Lessons from the Camino

Walking the Camino in northwestern Spain and Portugal this year was in many respects very different from previous walks on this ancient pilgrimage path that has been massively impacted by the repercussions of the pandemic.

First and foremost the Camino has lost nothing of its magic that has become for hundreds of thousands of modern-day pilgrims, a path of introspection, healing and transformation. About half as many people arrive at the destination in Santiago de Compostela compared to normal years.
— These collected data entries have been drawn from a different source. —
Lemma validate_line_path p : line_path p -> validate_relative_path p false = Ok p.
Proof.
  intros [Hs _]. apply validate_spec. right. split; [|done]. symmetry. apply slashes_id.
  intros Hx. by apply (safe_path_char _ _ Hs) in Hx as (_ & ? & _).
Qed.

Lemma plain_drop n l : plain l -> plain (drop n l).
Proof. unfold plain, no_break. rewrite !List.forallb_forall. intros H x Hx. apply H.
  rewrite <-(take_drop n l). apply in_or_app. by right.
Qed.

Lemma span_spec {A} (p : A -> bool) l x y : span p l = (x, y) ->
  l = x ++ y /\ Forall (fun a => p a = true) x /\ (forall a, head y = Some a -> p a = false).
Proof.
  revert x y. induction l as [|a l IH]; intros x y; cbn; [by intros [= <- <-]|].
  destruct (p a) eqn:E.
  - destruct (span p l) as [x' y']. intros [= <- <-]. destruct (IH _ _ eq_refl) as (-> & ? & ?).
    split_and!; [done|by constructor|done].
  - intros [= <- <-]. split_and!; [done..|]. by intros ? [= <-].
Qed.

Lemma span_app {A} (p : A -> bool) x y : Forall (fun a => p a = true) x ->
  (forall a, head y = Some a -> p a = false) -> span p (x ++ y) = (x, y).
Proof.
  intros Hx Hy. induction Hx as [|a x Ha _ IH]; cbn.
  - destruct y as [|b y]; [done|]. cbn. by rewrite (Hy b eq_refl).
  - by rewrite Ha, IH.
Qed.

Lemma map_res_ok {A B} (f : A -> res B) l l' : map_res f l = Ok l' -> Forall2 (fun a b => f a = Ok b) l l'.
Proof.
  revert l'. induction l as [|a l IH]; intros l'; cbn; [intros [= <-]; constructor|].
  intros (b & Hb & (bs & Hbs & [= <-])%rbind_ok)%rbind_ok. constructor; auto.
Qed.

Lemma map_res_map {A B} (f : A -> res B) (g : B -> A) l : (forall b, f (g b) = Ok b) ->
  map_res f (map g l) = Ok l.
Proof. intros H. induction l as [|b l IH]; cbn; [done|]. by rewrite H, IH. Qed.

Lemma parse_hunk_line_render l : parse_hunk_line (prefix_char l.1 :: l.2) = Ok l.
Proof. by destruct l as [[] t]. Qed.

Lemma parse_hunk_line_plain line l : plain line -> parse_hunk_line line = Ok l -> no_break l.2 = true.
Proof.
  destruct line as [|c r]; [done|]. cbn. intros H. destruct (prefix_of_char c); [|done].
  intros [= <-]. by apply (plain_drop 1) in H.
Qed.

Lemma parse_hunks_wf fuel content hs : Forall plain content ->
  parse_hunks fuel content = Ok hs -> Forall wf_hunk hs.
Proof.
  revert content hs. induction fuel as [|fuel IH]; intros [|mark rest] hs Hc; cbn; try (by intros [= <-]).
  case_bool_decide; [|done]. cbn [negb]. destruct (span _ rest) as [body rest'] eqn:E.
  apply span_spec in E as (-> & _ & _). inversion_clear Hc as [|?? _ Hr].
  apply Forall_app in Hr as [Hb Hr].
  intros (hl & Hl & H')%rbind_ok. case_bool_decide; [done|]. destruct (changes hl) eqn:Hch; [|done]. cbn in H'.
  apply rbind_ok in H' as (hs' & Hhs & [= <-]). constructor; [|by eapply IH].
  split_and!; [done..|]. apply map_res_ok in Hl. clear -Hb Hl. induction Hl as [|a b ? ? Hab _ IH]; [done|].
  inversion_clear Hb. constructor; [by eapply parse_hunk_line_plain|auto].
Qed.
The good news is that with good planning you can still walk it!

We walked from Porto in Portugal to Santiago, alternating between the coastal and central routes, but booking our accommodation two to three days in advance as most pilgrims’ hostels are still closed and will possibly only reopen next year. Unless you are walking the less popular routes cheap accommodation is very limited for pilgrims with a limited budget.
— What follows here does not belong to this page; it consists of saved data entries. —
(* ===== verification/Database.v ===== *)
(** * The agent's journal: db.py

    The tables of [AgentDatabase] as finite maps and its methods as operations of
    the state monad.  A transaction is one atomic operation; the time of a call
    ([now]) and the fresh identifiers it draws ([uuid4]) are arguments.  Stored
    JSON texts are kept as the values they decode to. *)
From S2P Require Import Prelude PyStr Models.
From stdpp Require Import sorting.
From Stdlib Require DecimalString DecimalZ.

Open Scope N_scope.

(** ** Decimal text of integers: [str(z)] and [int(s)] (ASCII, no blanks) *)

Definition str_of_Z (z : Z) : str := lit (DecimalString.NilZero.string_of_int (Z.to_int z)).
Definition int_of_str (s : str) : option Z :=
  Z.of_int <$> DecimalString.NilZero.int_of_string (String.string_of_list_ascii (map Ascii.ascii_of_N s)).

(** ** Audit values *)

Definition _ACTIVITY_SECRET_KEYS : list str :=
  [lit "access_token"; lit "authorization"; lit "client_secret"; lit "cookie"; lit "id_token";
   lit "password"; lit "private_key"; lit "refresh_token"; lit "secret"; lit "token"].

(** [str.casefold] as far as it produces ASCII letters. *)
Definition casefold_char (c : N) : str :=
  match c with
  | 223 | 7838 => lit "ss" | 383 => lit "s" | 8490 => lit "k"
  | 64256 => lit "ff" | 64257 => lit "fi" | 64258 => lit "fl" | 64259 => lit "ffi" | 64260 => lit "ffl"
  | 64261 | 64262 => lit "st"
  | _ => [lower_char c]
  end.
Definition casefold (s : str) : str := concat (map casefold_char s).

Definition normalized_key (name : str) : str := replace_char 45 95 (casefold name).

Definition secret_key (name : str) : bool := bool_decide (normalized_key name ∈ _ACTIVITY_SECRET_KEYS).

Definition REDACTED_VALUE : json := JStr (lit "[redacted]").

Fixpoint _activity_safe_value (depth : nat) (value : json) : json :=
  if (12 <? depth)%nat then JStr (lit "[maximum nesting reached]")
  else match value with
  | JNull | JBool _ | JNum _ | JStr _ => value
  | JObj l => JObj (dict_of (map (fun kv =>
      (kv.1, if secret_key kv.1 then REDACTED_VALUE else _activity_safe_value (S depth) kv.2)) l))
  | JList l => JList (map (_activity_safe_value (S depth)) l)
  end.

(** ** Tables *)

Record ProjectRow := { pr_project : Project; pr_created_at : Z; pr_updated_at : Z }.

Record Operation := {
  op_correlation_id : str; op_account_id : str; op_grant_id : str; op_link_id : str;
  op_device_id : str; op_project_id : option str; op_capability : str; op_action_digest : str;
  op_idempotency_key : option str; op_request_digest : str; op_request : option json;
  op_state : OperationState; op_result : option json; op_terminal_acked : bool;
  op_connection_epoch : Z; op_deadline_at : str; op_received_at : Z; op_updated_at : Z;
}.

(** The authorization binding of an idempotency row. *)
Record Binding := { b_account_id : str; b_grant_id : str; b_link_id : str; b_device_id : str }.
#[export] Instance Binding_eq_dec : EqDecision Binding.
Proof. solve_decision. Defined.

Record Idempotency := {
  id_binding : Binding; id_request_digest : str; id_state : OperationState;
  id_result : option json; id_job_id : option str; id_created_at : Z; id_updated_at : Z;
}.

Record ScopePermission := {
  sp_scope_path : str; sp_root_identity : str; sp_account_id : str; sp_link_id : str;
  sp_created_at : Z;
}.
Record ScreenPermission := {
  sc_display_id : str; sc_display_identity : str; sc_display_label : str; sc_account_id : str;
  sc_link_id : str; sc_created_at : Z;
}.

Inductive RequestStatus := RPending | RCompleted | RDismissed | RExpired.
#[export] Instance RequestStatus_eq_dec : EqDecision RequestStatus.
Proof. solve_decision. Defined.

Record RegistrationRequest := {
  rr_title : str; rr_account_id : str; rr_grant_id : str; rr_link_id : str; rr_device_id : str;
  rr_connection_epoch : Z; rr_status : RequestStatus; rr_expires_at : Z; rr_created_at : Z;
  rr_updated_at : Z;
}.

Record db := {
  projects : gmap str ProjectRow;
  operations : gmap str Operation;
  idempotency : gmap (str * str * str) Idempotency;
  settings : gmap str str;
  read_permissions : gmap str ScopePermission;
  shell_permissions : gmap str ScopePermission;
  screen_permissions : gmap str ScreenPermission;
  registration_requests : gmap str RegistrationRequest;
}.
Can you still stay in a pilgrims’ hostel?

Staying overnight in a pilgrims’ hostel is so much part of the Camino experience where stories are shared over a meal cooked together and often lasting friendships are formed. Although a little more expensive than the municipal albergues, some of the better private albergues are a definite must.
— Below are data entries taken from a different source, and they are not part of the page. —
(** The row as a message; only result objects are sent. *)
Definition replay_of_row (o : Operation) : option replay :=
  match op_result o with
  | Some (JObj result) =>
      Some {| rp_correlation := Some (op_correlation_id o); rp_payload := result;
              rp_bindings := {| tb_account_id := op_account_id o; tb_device_id := op_device_id o;
                tb_link_id := Some (op_link_id o); tb_grant_id := Some (op_grant_id o);
                tb_project_id := match op_project_id o with Some (c :: r) => Some (c :: r) | _ => None end |};
              rp_digest := Some (op_action_digest o) |}
  | _ => None
  end.

Definition replay_of_memory (e : TunnelEnvelope) : replay :=
  {| rp_correlation := correlation_id e; rp_payload := payload e; rp_bindings := bindings e;
     rp_digest := action_digest e |}.

(** Journal rows first, then what only the memory knows. *)
Definition replays (rows : list (str * Operation)) (memory : list TunnelEnvelope) : list replay :=
  omap (fun kv => replay_of_row kv.2) rows ++
  map replay_of_memory (filter (fun e =>
    Forall (fun kv => correlation_id e <> Some (op_correlation_id kv.2)) rows) memory).

Definition send_replay (t : tick) (r : replay) : M unit :=
  _send_new t OPERATION_RESULT (rp_payload r) (rp_correlation r) (Some (rp_bindings r)) (rp_digest r) true.

(** One segment of [run] from the current await to the next. *)
Definition receiver_segment (t : tick) (raw : option TunnelEnvelope) (metadata : list json) (r : receiver) : M unit :=
  match r with
  | ROffline => goto ROffline
  | RWelcome => _receive_welcome raw ;;; goto RFence
  | RFence => e <- gets epoch ;; run_db (set_connection_epoch e) ;;; goto RHello
  | RHello =>
      modify (fun s => upd_connection (ticket s) (epoch s) 0 (socket s) s) ;;; _hello t metadata ;;; goto RSnapshot
  | RSnapshot => memory <- gets terminal_pending ;; goto (RRows (map snd memory))
  | RRows memory => rows <- run_db list_unacknowledged_terminals ;; goto (RReplay (replays rows memory))
  | RReplay [] => ret tt
  | RReplay (r :: todo) => send_replay t r ;;; goto (RReplay todo)
  | RIdle => _receive t raw
  | RAck c a => _ <- run_db (acknowledge_terminal (now t) a) ;; goto (RAcked c)
  | RAcked c => pop_terminal c
  | RRecord x ra rm =>
      s <- gets id ;; inserted <- run_db (record_received (now t) (receipt_of s x)) ;; goto (RRecorded x ra rm inserted)
  | RRecorded x ra rm inserted => receive_recorded t x ra rm inserted
  | RPrior x ra rm => prior <- run_db (get_operation (dl_id x)) ;; goto (RGot x ra rm prior)
  | RGot x ra rm prior => receive_duplicate t x ra rm prior
  | RTerminalize x =>
      let p := error_payload uncertain_error (correlation_id (dl_envelope x)) in
      run_db (transition_operation (now t) (dl_id x) OUTCOME_UNKNOWN (Some (JObj p))) ;;; goto (RReport x p)
  | RReport x p => send_result t (dl_envelope x) p
  end.

(** A segment ends at the next await, in the loop, or with the loss of the socket. *)
Definition receive_step (t : tick) (raw : option TunnelEnvelope) (metadata : list json) : M unit :=
  r <- gets receiving ;;
  goto RIdle ;;;
  try_except (receiver_segment t raw metadata r) (fun _ => disconnected).

(** *** The task of an operation *)

Definition deadline_error (native handler_started : bool) : LocalError :=
  if native && handler_started
  then local_error "outcome_unknown" "The native action exceeded its response budget and may have executed; Codito never automatically replays uncertain actions"
  else local_error "deadline_exceeded" "Operation execution budget elapsed".

Definition error_state (code : string) : OperationState :=
  if bool_decide (code = "approval_denied"%string) then DENIED
  else if bool_decide (code = "outcome_unknown"%string) then OUTCOME_UNKNOWN
  else FAILED.

Definition settle_error (n : nat) (x : delivery) (e : LocalError) : M unit :=
  task_goto n (TSettle (error_payload e (correlation_id (dl_envelope x))) (error_state (le_code e))).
We had one of our most enjoyable evenings with fellow pilgrims at Casa da Fernanda with dancing, singing, great food and good conversations. This was all on a donation basis. Certainly one of the most beautifully run private albergues is the La Cala Pilgrims Inn in Oia run by Tanya Valdes. Tanya is a lovely soul from the U.S. who moved to Spain, fulfilling a heart wish in serving pilgrims in her beautifully renovated albergue, overlooking the monastery in Oia.

The chilling effects of the pandemic

Having had to break off last year’s walk on the Via Francigena in Italy because of another lockdown, walking the Camino Portugues was the first longer walk since 2019. It was at times a chilly experience walking through the small villages where public notice boards bear portraits of locals who have died from Covid and bypassing dozens of closed pilgrims’ hostels, restaurants and curio shops.

Families in the local villages along the Camino route have for centuries earned their income from passing pilgrims and obviously many small businesses have not survived the pandemic. Some had invested all their funds in the expectation of a boom on the Camino for this year’s holy year.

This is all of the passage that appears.